Pirates of the Caribbean: At World's End

Pirates of the Caribbean: At World's End (Cert. 12A, 168 min)
Starring: Johnny Depp, Orlando Bloom, Keira Knightley, Geoffrey Rush, Chow Yun-Fat
Director: Gore Verbinski

IN THE same week that the Cutty Sark went up in flames, we now bear witness to another maritime disaster.

Pirates Of The Caribbean: At World’s End is not a complete shipwreck but it sails perilously close, capsizing in the first hour under the weight of audience expectation.

Rumbustious action set-pieces, augmented with spectacular computer-generated effects, bookend this third instalment of the series, and cute comic interludes buoy the downbeat mood.

However, there’s no mistaking warning flares sent up by Johnny Depp, who looks interminably bored with his character, salty seadog Jack Sparrow.

He barely musters the energy to deliver a performance. If you haven’t seen the first two films, there’s very little point seeing At World’s End.

Screenwriters Ted Elliott and Terry Rossio presume audiences are savvy with the characters and their fates, chugging full steam ahead with the quest to rescue Jack from Davy Jones’s locker.

Falling foul of a pact forged with the multi-tentacled Davy Jones (Bill Nighy), Jack finds himself consigned to purgatory.

Thankfully, lovebirds Will Turner (Orlando Bloom) and Elizabeth Swann (Keira Knightley, left) have joined forces with Captain Barbossa (Geoffrey Rush) to rescue Jack from walking the plank to eternal damnation.
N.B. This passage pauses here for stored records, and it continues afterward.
Lemma sendMessage_success_replaces_placeholder_witness :
  trim "hello" <> EmptyString /\ res_ok 200 = true /\ [msg101; msg102] <> [] /\
  let s' := snd (sendMessage 5 "hello" None "2026-01-01T00:00:00Z"
                   (HttpResponse 200 (Some (RObject (Some [msg101; msg102]))))
                   no_reload empty_provider) in
  messages s' = drop_pending "hello" (messages empty_provider) ++ [msg101; msg102] /\
  isSending s' = false.
Proof.
  split; [discriminate|]. split; [reflexivity|]. split; [discriminate|].
  apply (sendMessage_success_replaces_placeholder 5 "hello" None
           "2026-01-01T00:00:00Z" 200 [msg101; msg102] no_reload empty_provider);
    [discriminate | reflexivity | discriminate].
Defined.

(** X: with non-blank text, a send that fails (the fetch rejects, the
    status is not 2xx, the body is not JSON, or it is [null]) removes the
    pending placeholders for this text and nothing else, and logs one
    error line; when the list held no placeholder before, it is restored
    exactly. *)
Theorem sendMessage_failure_restores_list (conversationId : Z) (text : string)
    (files : option (list File)) (now : string)
    (answer : FetchOutcome SendResponse) (reload : nat -> FetchOutcome (list Msg.t))
    (s : Provider)
    (Htext : trim text <> EmptyString)
    (Hfail : failing answer = true \/
             exists status, res_ok status = true /\
               (answer = HttpResponse status None \/
                answer = HttpResponse status (Some RNull))) :
  let s' := snd (sendMessage conversationId text files now answer reload s) in
  messages s' = drop_pending text (messages s) /\
  (exists e, errors s' = errors s ++ [e]) /\ isSending s' = false /\
  ((forall m, In m (messages s) -> Msg.id m <> -1) -> messages s' = messages s).
Proof.
  assert (F : str_falsy (trim text) = false) by (apply String.eqb_neq; exact Htext).
  cut (messages (snd (sendMessage conversationId text files now answer reload s)) =
         drop_pending text (messages s) /\
       (exists e, errors (snd (sendMessage conversationId text files now answer reload s))
                  = errors s ++ [e]) /\
       isSending (snd (sendMessage conversationId text files now answer reload s)) = false).
  { intros (H1 & H2 & H3). split; [exact H1|]. split; [exact H2|]. split; [exact H3|].
    intros Hn. rewrite H1. apply drop_pending_no_pending, Hn. }
  unfold sendMessage. rewrite F. cbn [andb].
  destruct Hfail as [Hf | (st & Hok & [-> | ->])].
  - destruct answer as [|st js]; cbn in Hf.
    + destruct files as [[|f fs]|]; run_send;
        rewrite drop_pending_placeholder by exact Htext; eauto.
    + apply negb_true_iff in Hf.
      destruct files as [[|f fs]|]; run_send; rewrite Hf;
        cbn -[drop_pending drop_pending_on_error trim str_or];
        rewrite drop_pending_on_error_same, drop_pending_placeholder by exact Htext;
        eauto.
  - destruct files as [[|f fs]|]; run_send; rewrite Hok;
      cbn -[drop_pending trim str_or];
      rewrite drop_pending_placeholder by exact Htext; eauto.
  - destruct files as [[|f fs]|]; run_send; rewrite Hok;
      cbn -[drop_pending trim str_or];
      rewrite drop_pending_placeholder by exact Htext; eauto.
Qed.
They head to Singapore to meet with Chinese pirate Sao Feng (Chow Yun-Fat), in the hope of creating an alliance against the despicable East India Trading Company, which now controls Davy and his vessel, The Flying Dutchman.

The overblown action sequences are thrilling as expected, and Jack’s hare-brained scheme to escape The Land Of The Dead definitely shivers the timbers, as does Keith Richards’s delicious appearance as Sparrow Snr, strumming a guitar and dispensing cryptic advice to his wastrel son.

Knightley is thrust to the fore in this third film, usurping both Bloom and Depp and flings herself into the melee with impressive sword fights. Bloom postures and pouts with fervour, while Depp press-gangs the few decent one-liners.

Supporting performances are drowned out by Hans Zimmer’s bombastic orchestral score.

The romance between Elizabeth and Will is soaked through with sappiness, resolved in the midst of the titanic final battle in a manner that will have even the most ardent fan screaming “Plausibility overboard!”

In truth, Gore Verbinski’s film can weather an entire armada of critical drubbing: Dead Man’s Chest became only the third film in history to gross in excess of $1bn worldwide.

Audiences adore Depp’s swaggering anti-hero and the cliffhanger finish of the second film will attract cinemagoers in their droves, quite possibly shattering box office records.

Unfortunately, once the initial storm of excitement and anticipation blows itself out, At World’s End will be dead in the water.